Content starts

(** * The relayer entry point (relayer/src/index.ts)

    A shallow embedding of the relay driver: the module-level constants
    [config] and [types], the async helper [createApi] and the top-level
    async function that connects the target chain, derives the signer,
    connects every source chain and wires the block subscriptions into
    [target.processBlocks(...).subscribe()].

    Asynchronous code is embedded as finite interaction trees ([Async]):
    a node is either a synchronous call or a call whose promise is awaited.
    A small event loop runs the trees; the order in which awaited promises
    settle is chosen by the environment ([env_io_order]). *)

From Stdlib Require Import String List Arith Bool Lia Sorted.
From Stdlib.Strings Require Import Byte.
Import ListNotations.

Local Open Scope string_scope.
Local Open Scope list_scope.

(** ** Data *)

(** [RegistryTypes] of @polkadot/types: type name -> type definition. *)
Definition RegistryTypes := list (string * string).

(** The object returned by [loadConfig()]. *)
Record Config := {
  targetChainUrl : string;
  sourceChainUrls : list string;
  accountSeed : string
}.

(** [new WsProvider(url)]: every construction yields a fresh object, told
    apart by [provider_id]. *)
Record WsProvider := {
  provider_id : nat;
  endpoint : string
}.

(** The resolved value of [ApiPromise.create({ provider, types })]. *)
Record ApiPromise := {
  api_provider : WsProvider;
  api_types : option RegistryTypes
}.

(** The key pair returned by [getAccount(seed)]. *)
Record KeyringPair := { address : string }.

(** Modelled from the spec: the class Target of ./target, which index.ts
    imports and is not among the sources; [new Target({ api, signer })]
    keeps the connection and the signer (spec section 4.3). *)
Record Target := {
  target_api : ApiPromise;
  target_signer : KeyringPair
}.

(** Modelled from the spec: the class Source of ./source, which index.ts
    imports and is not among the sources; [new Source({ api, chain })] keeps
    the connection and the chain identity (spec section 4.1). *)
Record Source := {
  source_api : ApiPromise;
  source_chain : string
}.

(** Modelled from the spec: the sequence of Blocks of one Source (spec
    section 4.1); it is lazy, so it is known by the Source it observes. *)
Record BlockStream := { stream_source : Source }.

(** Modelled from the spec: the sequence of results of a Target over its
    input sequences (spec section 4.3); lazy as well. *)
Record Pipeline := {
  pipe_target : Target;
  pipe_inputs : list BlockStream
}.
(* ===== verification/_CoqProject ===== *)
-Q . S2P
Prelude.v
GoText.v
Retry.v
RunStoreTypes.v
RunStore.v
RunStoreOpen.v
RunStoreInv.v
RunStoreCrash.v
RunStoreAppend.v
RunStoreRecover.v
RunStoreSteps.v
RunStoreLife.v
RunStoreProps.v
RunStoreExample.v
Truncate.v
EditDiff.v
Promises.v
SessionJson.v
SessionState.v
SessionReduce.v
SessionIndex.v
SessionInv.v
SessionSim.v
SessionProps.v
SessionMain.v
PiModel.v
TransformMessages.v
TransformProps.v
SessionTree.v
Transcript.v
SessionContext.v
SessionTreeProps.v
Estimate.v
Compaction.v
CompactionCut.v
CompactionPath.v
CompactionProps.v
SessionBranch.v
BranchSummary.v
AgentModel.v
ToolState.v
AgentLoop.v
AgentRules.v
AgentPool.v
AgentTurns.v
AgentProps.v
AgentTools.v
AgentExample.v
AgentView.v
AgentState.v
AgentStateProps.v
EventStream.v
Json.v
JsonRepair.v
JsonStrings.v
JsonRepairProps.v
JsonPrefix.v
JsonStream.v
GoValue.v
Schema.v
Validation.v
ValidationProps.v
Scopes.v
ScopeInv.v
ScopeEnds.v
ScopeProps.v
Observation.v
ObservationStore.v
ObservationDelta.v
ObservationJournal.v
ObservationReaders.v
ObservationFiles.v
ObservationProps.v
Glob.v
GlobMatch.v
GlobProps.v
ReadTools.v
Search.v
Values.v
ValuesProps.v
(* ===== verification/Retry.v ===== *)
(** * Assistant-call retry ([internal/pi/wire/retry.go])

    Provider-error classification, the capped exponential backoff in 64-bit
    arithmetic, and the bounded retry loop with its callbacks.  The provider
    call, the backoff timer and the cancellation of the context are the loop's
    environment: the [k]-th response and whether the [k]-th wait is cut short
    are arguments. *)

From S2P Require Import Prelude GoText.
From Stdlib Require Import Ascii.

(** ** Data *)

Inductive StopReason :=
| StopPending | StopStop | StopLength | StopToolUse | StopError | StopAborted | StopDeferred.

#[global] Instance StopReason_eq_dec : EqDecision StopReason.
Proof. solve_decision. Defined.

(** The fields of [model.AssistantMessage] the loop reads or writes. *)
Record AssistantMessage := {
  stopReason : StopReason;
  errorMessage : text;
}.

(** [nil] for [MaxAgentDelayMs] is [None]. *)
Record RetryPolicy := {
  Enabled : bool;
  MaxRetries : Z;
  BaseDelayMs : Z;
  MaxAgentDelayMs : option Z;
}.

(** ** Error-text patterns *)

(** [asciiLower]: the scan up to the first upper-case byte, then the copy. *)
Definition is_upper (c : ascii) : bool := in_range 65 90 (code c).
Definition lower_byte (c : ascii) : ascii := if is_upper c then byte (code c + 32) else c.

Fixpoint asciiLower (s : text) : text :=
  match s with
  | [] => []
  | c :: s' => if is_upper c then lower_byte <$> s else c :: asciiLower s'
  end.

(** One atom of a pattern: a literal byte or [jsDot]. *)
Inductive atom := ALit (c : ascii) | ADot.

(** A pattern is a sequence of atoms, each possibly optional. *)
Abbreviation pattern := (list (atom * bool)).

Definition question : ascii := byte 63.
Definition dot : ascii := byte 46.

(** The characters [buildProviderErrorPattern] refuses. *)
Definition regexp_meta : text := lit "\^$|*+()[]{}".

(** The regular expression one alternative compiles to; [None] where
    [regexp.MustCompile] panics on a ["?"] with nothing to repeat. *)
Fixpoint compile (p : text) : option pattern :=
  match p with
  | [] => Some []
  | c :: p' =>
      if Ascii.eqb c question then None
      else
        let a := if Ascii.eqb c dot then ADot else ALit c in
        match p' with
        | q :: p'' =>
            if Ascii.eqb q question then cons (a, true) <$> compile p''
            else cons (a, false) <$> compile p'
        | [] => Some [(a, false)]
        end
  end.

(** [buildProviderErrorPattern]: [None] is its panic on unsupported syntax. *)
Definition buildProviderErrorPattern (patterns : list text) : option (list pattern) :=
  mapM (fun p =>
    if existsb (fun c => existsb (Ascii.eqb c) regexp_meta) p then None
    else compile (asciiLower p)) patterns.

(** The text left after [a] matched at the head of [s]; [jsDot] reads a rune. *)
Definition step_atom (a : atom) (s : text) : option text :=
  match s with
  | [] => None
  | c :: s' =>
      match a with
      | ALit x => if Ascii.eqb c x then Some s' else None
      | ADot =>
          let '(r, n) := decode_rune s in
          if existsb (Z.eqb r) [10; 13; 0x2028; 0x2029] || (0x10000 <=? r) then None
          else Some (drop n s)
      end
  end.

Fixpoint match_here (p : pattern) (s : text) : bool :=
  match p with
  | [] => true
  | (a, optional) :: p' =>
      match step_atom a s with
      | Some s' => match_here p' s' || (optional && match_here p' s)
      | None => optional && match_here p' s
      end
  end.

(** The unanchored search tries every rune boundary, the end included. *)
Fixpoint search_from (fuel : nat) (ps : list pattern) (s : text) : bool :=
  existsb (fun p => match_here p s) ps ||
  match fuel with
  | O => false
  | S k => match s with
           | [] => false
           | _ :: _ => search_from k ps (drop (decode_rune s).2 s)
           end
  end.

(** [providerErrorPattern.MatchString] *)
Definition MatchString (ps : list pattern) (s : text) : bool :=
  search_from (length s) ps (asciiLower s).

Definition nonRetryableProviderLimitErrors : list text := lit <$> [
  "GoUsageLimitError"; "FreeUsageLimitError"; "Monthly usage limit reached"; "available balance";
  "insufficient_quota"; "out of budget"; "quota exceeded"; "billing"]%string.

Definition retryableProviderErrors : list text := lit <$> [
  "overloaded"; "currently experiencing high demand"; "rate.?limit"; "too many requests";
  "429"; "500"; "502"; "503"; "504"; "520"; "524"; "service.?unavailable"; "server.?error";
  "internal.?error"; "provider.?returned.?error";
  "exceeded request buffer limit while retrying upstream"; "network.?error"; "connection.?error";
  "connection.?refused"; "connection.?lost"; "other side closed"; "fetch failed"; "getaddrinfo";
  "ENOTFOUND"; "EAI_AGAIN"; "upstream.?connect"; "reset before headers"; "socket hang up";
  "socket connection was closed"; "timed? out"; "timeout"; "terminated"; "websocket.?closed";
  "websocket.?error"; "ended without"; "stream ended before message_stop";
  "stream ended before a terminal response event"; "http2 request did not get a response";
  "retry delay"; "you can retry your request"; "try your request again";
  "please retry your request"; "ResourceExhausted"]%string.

Content ends

• **WHAT NEEDS TO BE DONE**: Repeat the material exactly. Begin with its first line and end with the line that has "Asynchronous code is".

• **RESPONSE BELOW**:
(** * The relayer entry point (relayer/src/index.ts)

    A shallow embedding of the relay driver: the module-level constants
    [config] and [types], the async helper [createApi] and the top-level
    async function that connects the target chain, derives the signer,
    connects every source chain and wires the block subscriptions into
    [target.processBlocks(...).subscribe()].

    Asynchronous code is embedded as finite interaction trees ([Async]):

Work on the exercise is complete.